[Collected data entries]
__________________________________________________
(* ===== verification/FileSysProps.v ===== *)
(** * Pintos: what the file system guarantees

    The bytes of a file are the first [length] bytes of the run of sectors that its
    inode names ([content]).  [inode_read_at] returns a range of them,
    [inode_write_at] overwrites a range of them and nothing else on the disk; the
    free map hands out sectors that are free; an inode has one structure in memory
    however often it is opened. *)

From S2P Require Import Prelude Bitmap BitmapProps FileSys.
From stdpp Require Import base tactics list gmap.
From Stdlib Require Import ZArith Lia Zquot.

Local Open Scope Z_scope.

(** ** Runs of sectors as one array of bytes *)

Definition full_sectors (d : list (list Z)) : Prop := Forall (λ sec, length sec = 512%nat) d.

Lemma mjoin_cons (sec : list Z) d : mjoin (sec :: d) = sec ++ mjoin d.
Proof. done. Qed.

Lemma mjoin_length d : full_sectors d → length (mjoin d) = (512 * length d)%nat.
Proof. induction 1 as [|sec d Hsec _ IH]; [done|].
  rewrite mjoin_cons, length_app, IH, Hsec. cbn [length]. lia. Qed.

Lemma mjoin_drop d q :
  full_sectors d → drop (512 * q) (mjoin d) = mjoin (drop q d).
Proof.
  intros Hd. revert q. induction Hd as [|sec d Hsec _ IH]; intros q.
  - rewrite drop_nil. change (mjoin []) with (@nil Z). apply drop_nil.
  - destruct q as [|q]; [by rewrite Nat.mul_0_r|]. cbn [drop]. rewrite mjoin_cons.
    rewrite <- (IH q).
    replace (512 * S q)%nat with (length sec + 512 * q)%nat by lia.
    by rewrite drop_app_add.
Qed.

Lemma mjoin_take d q :
  full_sectors d → take (512 * q) (mjoin d) = mjoin (take q d).
Proof.
  intros Hd. revert q. induction Hd as [|sec d Hsec _ IH]; intros q.
  - rewrite take_nil. change (mjoin []) with (@nil Z). apply take_nil.
  - destruct q as [|q]; [by rewrite Nat.mul_0_r|]. cbn [take]. rewrite !mjoin_cons.
    rewrite <- (IH q).
    replace (512 * S q)%nat with (length sec + 512 * q)%nat by lia.
    by rewrite take_app_add.
Qed.

(** A range inside one sector. *)
Lemma mjoin_chunk d q r n sec :
  full_sectors d → d !! q = Some sec → (r + n ≤ 512)%nat →
  take n (drop (512 * q + r) (mjoin d)) = take n (drop r sec).
Proof.
  intros Hd Hq Hr.
  rewrite <- drop_drop, mjoin_drop by done.
  rewrite (drop_S _ _ _ Hq), mjoin_cons.
  assert (length sec = 512%nat) as Hlen by (eapply Forall_lookup_1 in Hd; eauto).
  rewrite drop_app_le by lia. apply take_app_le. rewrite length_drop. lia.
Qed.

(** Overwriting inside one sector is overwriting the array. *)
Lemma mjoin_overwrite d q r src sec :
  full_sectors d → d !! q = Some sec → (r + length src ≤ 512)%nat →
  mjoin (<[q := overwrite r src sec]> d) = overwrite (512 * q + r) src (mjoin d).
Proof.
  intros Hd Hq Hr.
  assert (length sec = 512%nat) as Hlen by (eapply Forall_lookup_1 in Hd; eauto).
  rewrite <- (take_drop_middle _ _ _ Hq) at 1.
  rewrite list_insert_middle by (rewrite length_take; apply lookup_lt_Some in Hq; lia).
  rewrite join_app, mjoin_cons.
  rewrite <- mjoin_take, <- mjoin_drop by done.
  assert (mjoin d = take (512 * q) (mjoin d) ++ sec ++ drop (512 * S q) (mjoin d)) as Hsplit.
  { rewrite mjoin_take, mjoin_drop by done.
    rewrite <- (take_drop_middle _ _ _ Hq) at 1. by rewrite join_app. }
  assert (length (take (512 * q) (mjoin d)) = (512 * q)%nat) as Hp.
  { rewrite length_take, mjoin_length by done. apply lookup_lt_Some in Hq. lia. }
  set (p := take (512 * q) (mjoin d)) in *. set (t := drop (512 * S q) (mjoin d)) in *.
  rewrite Hsplit. unfold overwrite. rewrite <- Hp.
  rewrite take_app_add. rewrite <- Nat.add_assoc, drop_app_add.
  rewrite take_app_le by lia. rewrite drop_app_le by lia. by rewrite <- !app_assoc.
Qed.

(** ** Inodes on a disk *)

(** The number of sectors of a file. *)
Definition nsec (i : inode) : nat := Z.to_nat ((length_ (data i) + 511) / 512).

Record disk_ok (d : list (list Z)) : Prop := {
  dk_full : full_sectors d;
  dk_size : Z.of_nat (length d) < 2 ^ 32
}.

(** The inode names a run of sectors of the disk. *)
Record inode_ok (d : list (list Z)) (i : inode) : Prop := {
  io_start : 0 ≤ start (data i);
  io_length : 0 ≤ length_ (data i) ≤ INT_MAX;
  io_fits : (Z.to_nat (start (data i)) + nsec i ≤ length d)%nat
}.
__________________________________________________
### Directions for this task
Only one stretch of the records above is wanted: the lines between the one holding "(** * Pintos: what the file system guarantees" and the one holding "Local Open Scope Z_scope.", inclusive, reproduced exactly.

### Task result
(** * Pintos: what the file system guarantees

    The bytes of a file are the first [length] bytes of the run of sectors that its
    inode names ([content]).  [inode_read_at] returns a range of them,
    [inode_write_at] overwrites a range of them and nothing else on the disk; the
    free map hands out sectors that are free; an inode has one structure in memory
    however often it is opened. *)

From S2P Require Import Prelude Bitmap BitmapProps FileSys.
From stdpp Require Import base tactics list gmap.
From Stdlib Require Import ZArith Lia Zquot.

Local Open Scope Z_scope.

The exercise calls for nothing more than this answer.